■ BRIEF: Below are the records; give again exactly the line with "(** A settled row is terminal. *)", the line with "pool σ !! k = Some (token, points) →", and each line that lies between them, and nothing besides.
------ DATASET EXCERPTS
(** The runs of two goroutines commute.  From a state that satisfies
    the invariant and has not crashed, two goroutines of the pool whose
    providers keep the contract can run in either order, and the two
    orders end in states that cannot be told apart: the same row for
    every token, the same goroutines in flight, the same process
    standing, and the same lines in the log up to their order.  Neither
    goroutine sees what the other wrote. *)
Theorem work_commutes σ k1 k2 env1 env2 token1 token2 points1 points2 :
  sys_inv σ → crashed σ = false → (k1 < k2)%nat →
  pool σ !! k1 = Some (token1, points1) → pool σ !! k2 = Some (token2, points2) →
  provider_keeps_contract env1 → provider_keeps_contract env2 →
  ∃ σ1 σ2 σ12 σ21,
    step σ (Work k1 env1) (Ran token1) σ1 ∧ step σ1 (Work (k2 - 1) env2) (Ran token2) σ12
    ∧ step σ (Work k2 env2) (Ran token2) σ2 ∧ step σ2 (Work k1 env1) (Ran token1) σ21
    ∧ same_service σ12 σ21.
Proof.
  intros Hinv Hc Hlt Hk1 Hk2 Hc1 Hc2.
  destruct (pool_request σ k1 token1 points1 Hinv Hk1) as (req1 & Hreq1 & _).
  destruct (pool_request σ k2 token2 points2 Hinv Hk2) as (req2 & Hreq2 & _).
  pose proof (worker_verdict_safe env1 points1 req1 Hreq1 (proj1 Hc1) (proj2 Hc1 req1))
    as Hp1.
  pose proof (worker_verdict_safe env2 points2 req2 Hreq2 (proj1 Hc2) (proj2 Hc2 req2))
    as Hp2.
  destruct (after_work_pool σ k1 env1 token1 points1 Hp1) as [Hpool1 Hcr1].
  destruct (after_work_pool σ k2 env2 token2 points2 Hp2) as [Hpool2 Hcr2].
  assert (token1 ≠ token2) as Hne.
  { intros ->. assert (k1 = k2) as Heq; [|lia].
    apply (NoDup_lookup _ k1 k2 token2 (inv_pool_nodup σ Hinv));
      rewrite list_lookup_fmap; [by rewrite Hk1|by rewrite Hk2]. }
  eexists _, _, _, _. split_and!.
  - by apply step_work.
  - apply step_work; [exact Hcr1|]. fold (after_work σ k1 env1 token1 points1).
    rewrite Hpool1, list_lookup_delete_ge by lia. rewrite <- Hk2. f_equal. lia.
  - by apply step_work.
  - apply step_work; [exact Hcr2|]. fold (after_work σ k2 env2 token2 points2).
    by rewrite Hpool2, list_lookup_delete_lt by lia.
  - by apply after_work_commute.
Qed.

End commute.

(** ** No job is lost *)

Section tracked.
Context {T : Type} {JS : JobStore T} {JSL : JobStoreLaws T} {J : Json}.
Context (Q : worker_env → Prop).
Implicit Types (σ : system T) (ev : event) (obs : observation) (token : string).

Lemma settled_init : settled Q (init : system T).
Proof. intros token row. simpl. by rewrite select_empty. Qed.

Lemma elem_of_fst_delete {A B} (l : list (A * B)) k x y a :
  l !! k = Some (x, y) → a ∈ l.*1 → a ≠ x → a ∈ (delete k l).*1.
Proof.
  intros Hk Ha Hne. rewrite (delete_Permutation l k _ Hk), fmap_cons in Ha.
  by apply elem_of_cons in Ha as [->|Ha].
Qed.

(** A settled row is terminal. *)
Lemma settled_row_status token row :
  settled_row Q token row → (c_status row = 1 ∨ c_status row = -1)%Z.
Proof.
  intros (env & p & st & d & tm & e & _ & _ & _ & Hv & ->). simpl.
  by apply worker_verdict_status in Hv.
Qed.

(** The goroutine that runs in a working environment settles the row of
    its job, and leaves the other rows as they are. *)
Lemma settled_work σ k env token points :
  sys_inv σ → settled Q σ → working env → Q env → crashed σ = false →
  pool σ !! k = Some (token, points) →
  settled Q (worked σ k (exec (processRoute env token points) (world_of (store σ)))
               (outcome (processRoute env token points) (world_of (store σ)))).
Proof.
  intros Hinv Hset (Hp & He & Hc) HQ Hup Hk token' row'.
  pose proof (step_no_crash _ _ _ _ Hinv (step_work σ k env token points Hup Hk) Hc) as Hlive.
  simpl in Hlive. simpl. rewrite Hlive.
  destruct (pool_request σ k token points Hinv Hk) as (req & Hreq & _).
  destruct (worker_verdict_contract env points req) as (st & d & tm & e & Hv); [done..|].
  destruct (decide (token' = token)) as [->|Hne].
  - destruct (work_outcome σ k env token points st d tm e)
      as (row & p & Hrow & Hpath & Hvalid & -> & ->); [done..|].
    intros [= <-]. right. exists env, p, st, d, tm, e. split_and!; try done. simpl.
    destruct (Hset _ _ Hrow) as [[-> _]|Hst%settled_row_status]; [done|].
    rewrite (work_pending σ k token _ row) in Hst by done. by destruct Hst.
  - rewrite processRoute_exec, worker_world_db, Hv, He. simpl.
    rewrite select_update_ne by done. intros Hrow.
    destruct (Hset _ _ Hrow) as [[Hnew Hin]|Hst]; [left|by right].
    split; [done|]. by eapply elem_of_fst_delete.
Qed.

(** A transition whose goroutine runs in a working environment of [Q]
    leaves every row as created, with its goroutine in the pool, or
    settled. *)
Lemma settled_step σ ev obs σ' :
  sys_inv σ → settled Q σ → served_by Q ev → step σ ev obs σ' → settled Q σ'.
Proof.
  intros Hinv Hset Hev Hstep.
  destruct Hstep as [σ r env Hup|σ tok env Hup|σ k env tok points Hup Hk];
    [| |destruct Hev; by apply settled_work].
  - destruct (pathHandler_cases r env (world_of (store σ)))
      as [(Hdb & Hgo & _)|(body & p & _ & _ & _ & Hins & Hgo)];
      intros token row; unfold served; simpl; rewrite Hgo; simpl.
    + rewrite Hdb, app_nil_r. apply Hset.
    + rewrite fmap_app. setoid_rewrite elem_of_app. simpl.
      destruct (decide (token = uuid_NewV4 env)) as [->|Hne].
      * rewrite (select_insert_new _ _ _ _ _ Hins). intros [= <-]. left.
        split; [done|]. right. by left.
      * rewrite (select_insert_ne _ _ _ _ _ _ Hins) by done. intros Hrow.
        destruct (Hset _ _ Hrow) as [[Hnew Hin]|Hst]; [left; by auto|by right].
  - destruct (routeHandler_frame tok env (world_of (store σ))) as (Hdb & Hgo).
    intros token row. unfold served. simpl. rewrite Hdb, Hgo, app_nil_r. apply Hset.
Qed.

Lemma settled_run σ tr σ' :
  sys_inv σ → settled Q σ → run σ tr σ' → Forall (served_by Q) tr.*1 → settled Q σ'.
Proof.
  intros Hinv Hset Hrun. revert Hinv Hset.
  induction Hrun as [|σ ev obs σ1 tr σ2 Hs _ IH]; [done|].
  rewrite fmap_cons. intros Hinv Hset [Hev Hrest]%Forall_cons.
  apply IH; [by eapply sys_inv_step|by eapply settled_step|done].
Qed.

(** Every pending job has its goroutine in the pool. *)
Lemma settled_tracked σ : settled Q σ → tracked σ.
Proof.
  intros Hset token row Hrow Hst.
  destruct (Hset _ _ Hrow) as [[_ Hin]|Hterm%settled_row_status]; [done|].
  rewrite Hst in Hterm. by destruct Hterm.
Qed.

(** When the pool is empty every row is settled. *)
Lemma settled_drained σ token row :
  settled Q σ → pool σ = [] → store_select token (store σ) = Some row →
  settled_row Q token row.
Proof.
  intros Hset Hpool Hrow. destruct (Hset _ _ Hrow) as [[_ Hin]|Hst]; [|done].
  rewrite Hpool in Hin. by apply elem_of_nil in Hin.
Qed.

Lemma served_by_event_ok ev : served_by Q ev → event_ok ev.
Proof. destruct ev; [done..|]. by intros ((_ & _ & Hc) & _). Qed.

Lemma run_alive σ tr σ' :
  sys_inv σ → crashed σ = false → run σ tr σ' → Forall (served_by Q) tr.*1 →
  crashed σ' = false.
Proof.
  intros Hinv Hc Hrun. revert Hinv Hc.
  induction Hrun as [|σ ev obs σ1 tr σ2 Hs _ IH]; [done|].
  rewrite fmap_cons. intros Hinv Hc [Hev Hrest]%Forall_cons.
  apply IH; [by eapply sys_inv_step|by eapply step_no_crash, served_by_event_ok|done].
Qed.

(** No job is lost, and each job gets its own verdict.  In every run of
    the service from an empty table in which the goroutines run in
    working environments of [Q], whatever the requests and the order in
    which the goroutines run, the process is alive, every pending job has
    its goroutine in the pool, and once the pool is empty the row of
    every token is the row created for it with the verdict of one of
    these environments on the route of its own path. *)
Theorem no_job_lost (σ : system T) tr token row :
  run init tr σ → Forall (served_by Q) tr.*1 →
  store_select token (store σ) = Some row →
  crashed σ = false
  ∧ (c_status row = status_code Pending → token ∈ (pool σ).*1)
  ∧ (pool σ = [] → settled_row Q token row).
Proof.
  intros Hrun Hh Hrow.
  pose proof (settled_run _ _ _ sys_inv_init settled_init Hrun Hh) as Hset.
  split_and!; [by eapply run_alive; [apply sys_inv_init|..]| |].
  - by apply (settled_tracked σ Hset).
  - intros Hpool. by eapply settled_drained.
Qed.

End tracked.

(** ** The theorems at two jobs *)

Lemma sys_inv_two_jobs : sys_inv two_jobs.
Proof. apply sys_inv_after; [apply sys_inv_init|events_happen]. Qed.

Lemma working_honest_provider : working honest_provider.
Proof. split_and!; [done..|apply honest_provider_contract]. Qed.

Lemma no_route_provider_contract : provider_keeps_contract no_route_provider.
Proof.
  split; [done|]. intros req resp [= <-]. split; simpl; [by rewrite length_fmap|].
  apply Forall_fmap, Forall_forall. intros o _. simpl. by rewrite length_fmap.
Qed.

Lemma work_bounded_witness :
  (length (ran_tokens (trace_of example_start example_session))
   ≤ in_flight example_start + submissions (trace_of example_start example_session))%nat
  ∧ (example_start = init →
     length (ran_tokens (trace_of example_start example_session))
     + in_flight (state_after example_start example_session)
     ≤ submissions (trace_of example_start example_session))%nat.
Proof.
  apply (work_bounded example_start (trace_of example_start example_session)
           (state_after example_start example_session)).
  apply run_trace_of, example_session_happens.
Defined.

Lemma pool_drains_witness :
  ∃ tr σ', run two_jobs tr σ' ∧ tr.*1 = drain [honest_provider; honest_provider]
    ∧ length tr = in_flight two_jobs
    ∧ ran_tokens tr = (pool two_jobs).*1
    ∧ in_flight σ' = 0%nat ∧ crashed σ' = false
    ∧ ∀ token, token ∈ (pool two_jobs).*1 → job_terminal σ' token.
Proof.
  apply (pool_drains two_jobs [honest_provider; honest_provider]);
    [apply sys_inv_two_jobs|reflexivity|reflexivity|].
  repeat (apply Forall_cons_2; [apply working_honest_provider|]). apply Forall_nil_2.
Defined.

Lemma work_commutes_witness :
  ∃ σ1 σ2 σ12 σ21,
    step two_jobs (Work 0 honest_provider) (Ran example_token) σ1
    ∧ step σ1 (Work (1 - 1) no_route_provider) (Ran second_token) σ12
    ∧ step two_jobs (Work 1 no_route_provider) (Ran second_token) σ2
    ∧ step σ2 (Work 0 honest_provider) (Ran example_token) σ21
    ∧ same_service σ12 σ21.
Proof.
  apply (work_commutes two_jobs 0 1 honest_provider no_route_provider example_token
           second_token example_points ["4,4"; "5,5"]);
    [apply sys_inv_two_jobs|reflexivity|lia|reflexivity|reflexivity
    |apply honest_provider_contract|apply no_route_provider_contract].
Defined.

(** The two jobs drained: the one is a success, the other a failure, each
    with its own outcome. *)
Example two_jobs_drained :
  store (state_after two_jobs [Work 0 honest_provider; Work 0 no_route_provider])
  = [set_outcome 1%Z 3000%Z 180%Z EmptyString (new_row example_body example_token 0%Z);
     set_outcome (-1)%Z 0%Z 0%Z "ZERO_RESULTS" (new_row second_body second_token 0%Z)].
Proof. vm_compute. reflexivity. Qed.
------------
■ YOUR SOLUTION:
(** A settled row is terminal. *)
Lemma settled_row_status token row :
  settled_row Q token row → (c_status row = 1 ∨ c_status row = -1)%Z.
Proof.
  intros (env & p & st & d & tm & e & _ & _ & _ & Hv & ->). simpl.
  by apply worker_verdict_status in Hv.
Qed.

(** The goroutine that runs in a working environment settles the row of
    its job, and leaves the other rows as they are. *)
Lemma settled_work σ k env token points :
  sys_inv σ → settled Q σ → working env → Q env → crashed σ = false →
  pool σ !! k = Some (token, points) →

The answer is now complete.